A película de Constantin Costa-Gavras Muito mais que um crime (1990, título original: Music Box) proporcionou a Mueller-Stahl o salto para Hollywood. Aqui ele representava um ex-comandante húngaro: agora respeitável cidadão norte-americano, 50 anos antes ele ordenara massacres em sua terra, a serviço dos ocupadores nazistas. O conflito se desencadeia quando sua filha (Jessica Lange) encontra evidências de um passado tenebroso.
Ator não-conformista
Em Los Angeles, onde vive até hoje, Armin Mueller-Stahl confirmou seu talento para incorporar figuras silenciosas, conflitantes e sensíveis, conquistando o posto de mais bem sucedido ator alemão em Hollywood.
Entre os grandes êxitos dessa nova fase estiveram Uma noite sobre a terra (Jim Jarmusch, 1991) e Kafka (Steven Soderbergh, 1991). Por seu papel em Avalon (Barry Levinson, 1990), o ator alemão foi indicado para o Oscar, e recebeu por Utz (George Sluizer, 1992) o Urso de Prata de melhor ator, no Festival de Berlim. Também inesquecível sua personificação de Thomas Mann, na minissérie de 2001 para a TV alemã, sobre a família do autor de A montanha mágica.
Menos unânimes as reações a Konversation mit der Bestie (Conversa com a besta), de 1996. Neste filme, além de comandar as câmaras, Mueller-Stahl representou nada menos do que Adolf Hitler aos 103 anos de idade – ou, quem sabe, um mero imitador senil do führer.
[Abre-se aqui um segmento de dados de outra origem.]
Lemma truncate_loop_inv io keep w0 sealed0 rs pre rest w sealed res w' :
  wal_inv w0 sealed0 rs → w_buf w0 = [] → dir w0 = pre ++ rest →
  wal_inv w sealed rs → same_but_disk w0 w → w_buf w = [] →
  sealed `sublist_of` sealed0 →
  evolves (next_lsn w0) w0 w (segs_of w0 sealed0 rs) (segs_of w sealed rs) →
  (∀ s, s ∈ sealed0 → s ∈ sealed ∨ Forall (λ r, w_lsn r < keep) (s_recs s)) →
  truncate_loop io keep rest w = (res, w') →
  ∃ sealed', wal_inv w' sealed' rs ∧ same_but_disk w0 w' ∧ w_buf w' = [] ∧
    sealed' `sublist_of` sealed0 ∧
    evolves (next_lsn w0) w0 w' (segs_of w0 sealed0 rs) (segs_of w' sealed' rs) ∧
    (∀ s, s ∈ sealed0 → s ∈ sealed' ∨ Forall (λ r, w_lsn r < keep) (s_recs s)) ∧
    (res = Ok tt ∨ ∃ e, res = Err e).
Proof.
  intros Hi0 Hb0. revert pre w sealed. induction rest as [|[idx f] rest IH];
    intros pre w sealed Ed Hi Hw Hb Hsub Hev Hrem E.
  { inversion E; subst. eauto 10. }
  assert (dir w0 = (pre ++ [(idx, f)]) ++ rest) as Ed' by (by rewrite <- app_assoc).
  assert (active_seg w = active_seg w0) as Ea by (by rewrite Hw).
  assert (active_base_lsn w = active_base_lsn w0) as Eb by (by rewrite Hw).
  cbn [truncate_loop] in E. unfold op_bind, gets in E. cbn beta iota in E.
  unfold id in E. case_decide as H1; [by apply (IH _ w sealed Ed')|].
  case_decide as H2; [|by apply (IH _ w sealed Ed')].
  destruct (io_remove io idx); [|inversion E; subst; eauto 10].
  unfold modify in E. eapply (IH _ _ _ Ed'); [by apply inv_remove|..|exact E].
  - unfold same_but_disk in *. rewrite Hw at 1. done.
  - done.
  - etrans; [apply sublist_filter|done].
  - eapply evolves_trans; [exact Hev|]. by apply (evolves_remove (next_lsn w0) w).
  - intros s Hs. destruct (Hrem s Hs) as [Hin|?]; [|by right].
    destruct (decide (s_idx s = idx)) as [Ei|]; [|left; by apply list_elem_of_filter].
    right. rewrite Eb in H2. by apply (next_base_bounds w0 sealed0 rs keep pre idx f rest).
Qed.

Lemma wait_loop_same fuel target oks w r w' :
  wait_loop fuel target oks w = Some (r, w') →
  same_log w w' ∧ (r = Ok tt ∨ ∃ e, r = Err e).
Proof.
  revert w. induction fuel as [|fuel IH]; intros w; [done|]. cbn [wait_loop].
  destruct (seal_error (sealer w)); [intros [= <- <-]; eauto|].
  do 2 (case_decide; [intros [= <- <-]; eauto|]). intros [Hs ?]%IH. split; [|done].
  etrans; [|exact Hs]. unfold run_to_notify. case_decide; [|apply sealer_finish_same].
  etrans; [apply sealer_take_same|apply sealer_finish_same].
Qed.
Apesar de algumas decepções – como essa frustrada investida no campo da direção – o prussiano de 75 anos há muito conseguiu uma difícil façanha: mesmo no seio do mainstream cinematográfico, estabelecer uma reputação sólida de ator não-conformista, e que sempre soube preservar sua independência artística.